By and large, parents parking their cars near the school obey these signs diligently, allowing plenty of room for the vehicles of local residents to pass easily along the road – by parking as far over on the pavement as possible, leaving just enough room for children and parents on foot to squeeze past along the tree-lined grass verges.
Am I the a***hole here, for resenting how their consideration for others completely excludes my child and me, how it fails utterly to respect our needs or my child’s safety?
Am I the a***hole for wanting to bang on their windows as they watch me impassively, engines running, as I struggle to manoeuvre the wheelchair in between their car and a thumping great tree whose gnarled old roots have rutted and buckled grass and concrete alike causing our wheels to get stuck in the fissures, or jounce suddenly sideways?

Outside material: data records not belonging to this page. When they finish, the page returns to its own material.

Lemma choice_nonempty (seq : pystr) (g : G) :
  seq ≠ [] →
  ∃ c, seq !! (randbelow (length seq) g).1 = Some c ∧ c ∈ seq ∧
       choice seq g = (Ok c, (randbelow (length seq) g).2).
Proof.
  intros Hne.
  assert (Hlen : 0 < length seq) by (destruct seq; [done | simpl; lia]).
  pose proof (randbelow_lt (length seq) g Hlen) as Hlt.
  destruct (lookup_lt_is_Some_2 seq _ Hlt) as [c Hc].
  exists c. split; [exact Hc|]. split; [by eapply list_elem_of_lookup_2|].
  unfold choice. destruct seq as [|a seq']; [done|].
  destruct (randbelow (length (a :: seq')) g) as [i g'] eqn:Hr.
  simpl in Hc. rewrite Hc. reflexivity.
Qed.

(** On the alphabet [choice] never raises and returns a letter or a
    digit. *)
Lemma choice_alnum (g : G) :
  ∃ c, c ∈ alnum ∧ choice alnum g = (Ok c, (randbelow 62 g).2).
Proof.
  destruct (choice_nonempty alnum g) as (c & _ & Hin & Hc); [done|].
  exists c. split; [exact Hin|]. exact Hc.
Qed.

End ChoiceFacts.

(** ** The loop and its iterations *)

Section FuzzerFacts.
Context `{RandomSource G}.
Variables (sub_freq ins_freq del_freq : float) (preserve_punctuation : bool).

Local Abbreviation floop :=
  (fuzz_loop sub_freq ins_freq del_freq preserve_punctuation).
Local Abbreviation ftext :=
  (fuzz_text sub_freq ins_freq del_freq preserve_punctuation).
Local Abbreviation fchar :=
  (fuzz_char sub_freq ins_freq del_freq preserve_punctuation).
Local Abbreviation frun :=
  (run sub_freq ins_freq del_freq preserve_punctuation).

(** An iteration never raises. *)
Lemma fuzz_char_total (char : char) (g : G) :
  ∃ b g', fchar char g = (Ok b, g').
Proof.
  unfold fuzz_char.
  destruct (preserve_punctuation && char_in char PyString.punctuation);
    [by eauto|].
  destruct (random g) as [r g1].
  destruct (choice_alnum g1) as (c & _ & Hc). unfold alnum in Hc.
  rewrite Hc.
  destruct (r <? sub_freq)%float; [by eauto|].
  destruct (r <? sub_freq + ins_freq)%float; [by eauto|].
  destruct (r <? sub_freq + ins_freq + del_freq)%float; by eauto.
Qed.
(** * The blog's content pipeline: slug script, collection schema, pages

    A shallow embedding of the code of the repository:
    - the [blog new-post] helper of [flake.nix] (slug derivation and the
      file it writes);
    - the collection schema of [src/content/config.ts];
    - the frontmatter scripts and templates of [src/pages/index.astro],
      [src/pages/blog/index.astro] and [src/pages/blog/[...slug].astro],
      with the two layouts they use.

    Text is kept as [string] (one [ascii] per byte), JavaScript time values
    as [Z] (milliseconds since the epoch), the script's file system as a
    [gmap] from path to content, and JavaScript arrays as cells of a small
    heap so that [Array.prototype.sort] keeps its in-place behaviour. What
    the script takes from its surroundings is a parameter: the locale of
    the text tools, whether a file can be opened for writing, and what
    [npm] does. *)

From Stdlib Require Import ZArith String Ascii.
From stdpp Require Import base strings list gmap sorting.

Local Open Scope string_scope.
Set Warnings "-register-all,-clear-no-such-hyp".

(** ** Characters and lines *)

Module Shell.

Definition newline : ascii := "010"%char.
Definition hyphen : ascii := "-"%char.

Definition is_upper (c : ascii) : bool :=
  (65 <=? nat_of_ascii c)%nat && (nat_of_ascii c <=? 90)%nat.

Definition is_lower (c : ascii) : bool :=
  (97 <=? nat_of_ascii c)%nat && (nat_of_ascii c <=? 122)%nat.

Definition is_digit (c : ascii) : bool :=
  (48 <=? nat_of_ascii c)%nat && (nat_of_ascii c <=? 57)%nat.

Definition is_hyphen (c : ascii) : bool := Ascii.eqb c hyphen.
Definition is_newline (c : ascii) : bool := Ascii.eqb c newline.

(** The bracket expression [[a-z0-9]] on ASCII. *)
Definition in_a_z_0_9 (c : ascii) : bool := is_lower c || is_digit c.

(** A byte below 128. *)
Definition is_ascii (c : ascii) : bool := (nat_of_ascii c <? 128)%nat.

Fixpoint map_string (f : ascii -> ascii) (s : string) : string :=
  match s with
  | EmptyString => EmptyString
  | String c s' => String (f c) (map_string f s')
  end.

Fixpoint forallb_string (p : ascii -> bool) (s : string) : bool :=
  match s with
  | EmptyString => true
  | String c s' => p c && forallb_string p s'
  end.

Fixpoint existsb_string (p : ascii -> bool) (s : string) : bool :=
  match s with
  | EmptyString => false
  | String c s' => p c || existsb_string p s'
  end.

(** A pipe carries lines: every element of the list is one line of the
    stream, written out with a newline after it. *)
Definition lines := list string.

(** The lines of [s] followed by a newline: [s] is cut at each newline
    character. *)
Fixpoint split_lines (s : string) : lines :=
  match s with
  | EmptyString => [EmptyString]
  | String c s' =>
      if is_newline c then EmptyString :: split_lines s'
      else match split_lines s' with
           | l :: ls => String c l :: ls
           | [] => [String c EmptyString]
           end
  end.

(** *** [echo "$2"]

    The builtin reads a leading argument of the shape [-] followed by one
    or more of [n], [e], [E] as options; with the title as the only
    argument nothing is left to print then: no output with [n], an empty
    line without. Any other argument is printed, followed by a newline. *)

Definition is_echo_flag (c : ascii) : bool :=
  Ascii.eqb c "n"%char || Ascii.eqb c "e"%char || Ascii.eqb c "E"%char.

Definition is_echo_option (arg : string) : bool :=
  match arg with
  | String c (String f fs) =>
      is_hyphen c && forallb_string is_echo_flag (String f fs)
  | _ => false
  end.

Definition echo (arg : string) : lines :=
  if is_echo_option arg then
    if existsb_string (Ascii.eqb "n"%char) arg then [] else [EmptyString]
  else split_lines arg.

(** *** The locale

    The script sets no locale, and two of its tools depend on the one they
    run in: which bytes [tr] takes for upper-case letters, and which bytes
    of a line form a character that [sed] matches against [[^a-z0-9]]. *)

Record Locale := {
  (** [tr '[:upper:]' '[:lower:]'] on one byte. *)
  tr_lower : ascii -> ascii;
  (** [sed 's/[^a-z0-9]/-/g'] on one line. *)
  sed_replace_line : string -> string;
}.

(** Byte by byte, as in the C locale: the letters [A-Z] are lowered, and
    every byte outside [a-z0-9] is a character of its own and is
    replaced. *)
Definition to_lower (c : ascii) : ascii :=
  if is_upper c then ascii_of_nat (nat_of_ascii c + 32) else c.

Definition replace_disallowed (c : ascii) : ascii :=
  if in_a_z_0_9 c then c else hyphen.

Definition C_locale : Locale :=
  {| tr_lower := to_lower;
     sed_replace_line := map_string replace_disallowed |}.

(** A locale that treats ASCII text as the C locale does; the UTF-8
    locales are of this kind. On other bytes nothing is asked of it. *)
Definition ascii_compatible (L : Locale) : Prop :=
  (forall c, is_ascii c = true -> tr_lower L c = to_lower c)
  /\ (forall l, forallb_string is_ascii l = true ->
                sed_replace_line L l = map_string replace_disallowed l).

(** *** [tr '[:upper:]' '[:lower:]'] *)

Definition tr_upper_lower (L : Locale) (input : lines) : lines :=
  map_string (tr_lower L) <$> input.

(** *** [sed 's/[^a-z0-9]/-/g'] *)

Definition sed_replace (L : Locale) (input : lines) : lines :=
  sed_replace_line L <$> input.

(** *** [sed 's/--*/-/g']

    Every maximal run of hyphens becomes one hyphen: a hyphen is dropped
    exactly when another one follows it. *)

Fixpoint squeeze_hyphens (s : string) : string :=
  match s with
  | EmptyString => EmptyString
  | String c s' =>
      match s' with
      | String c' _ =>
          if is_hyphen c && is_hyphen c' then squeeze_hyphens s'
          else String c (squeeze_hyphens s')
      | EmptyString => String c EmptyString
      end
  end.

Definition sed_squeeze (input : lines) : lines :=
  squeeze_hyphens <$> input.

(** *** [sed 's/^-\|-$//g']

    One hyphen at the start of the line is deleted, and one hyphen at the
    end of what follows it. *)

Fixpoint delete_final_hyphen (s : string) : string :=
  match s with
  | EmptyString => EmptyString
  | String c s' =>
      match s' with
      | EmptyString => if is_hyphen c then EmptyString else s
      | String _ _ => String c (delete_final_hyphen s')
      end
  end.

Definition delete_edge_hyphens (s : string) : string :=
  match s with
  | String c s' =>
      if is_hyphen c then delete_final_hyphen s' else delete_final_hyphen s
  | EmptyString => EmptyString
  end.

Definition sed_trim (input : lines) : lines :=
  delete_edge_hyphens <$> input.

(** *** Command substitution [$(...)]

    The output of the pipeline with all trailing newlines removed. *)

Fixpoint drop_trailing_empty (ls : lines) : lines :=
  match ls with
  | [] => []
  | l :: ls' =>
      match drop_trailing_empty ls' with
      | [] => match l with EmptyString => [] | _ => [l] end
      | r => l :: r
      end
  end.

Am I the a***hole for mouthing swear-words at them behind my mask because, day after day, they are parked in exactly the same spot again, even though, day after day, they sit and watch me as, unable to get past them on the pavement, I have to push my child carefully out into a road where I cannot easily see any traffic coming towards me?
Society is unequivocal in its answer.
Yes, I AM the a***hole for expecting others to spend time and energy considering the needs of those who are, after all, ‘only’ a minority.
Yes, I AM the a***hole for expecting my child, and others like him, to be given ‘special privileges’ like access and safety (which other people take for granted as an automatic right).
Yes, for openly voicing a complaint, I am a bitter and twisted a***hole soured by ‘misfortune’; and if I should ever dare to point out to some conveniently conventional citizen that they too could be just one illness or accident away from becoming a member of the Disabled minority whose needs they see no reason to consider, then I am the biggest, nastiest, most evil a***hole of all, for wishing it on them.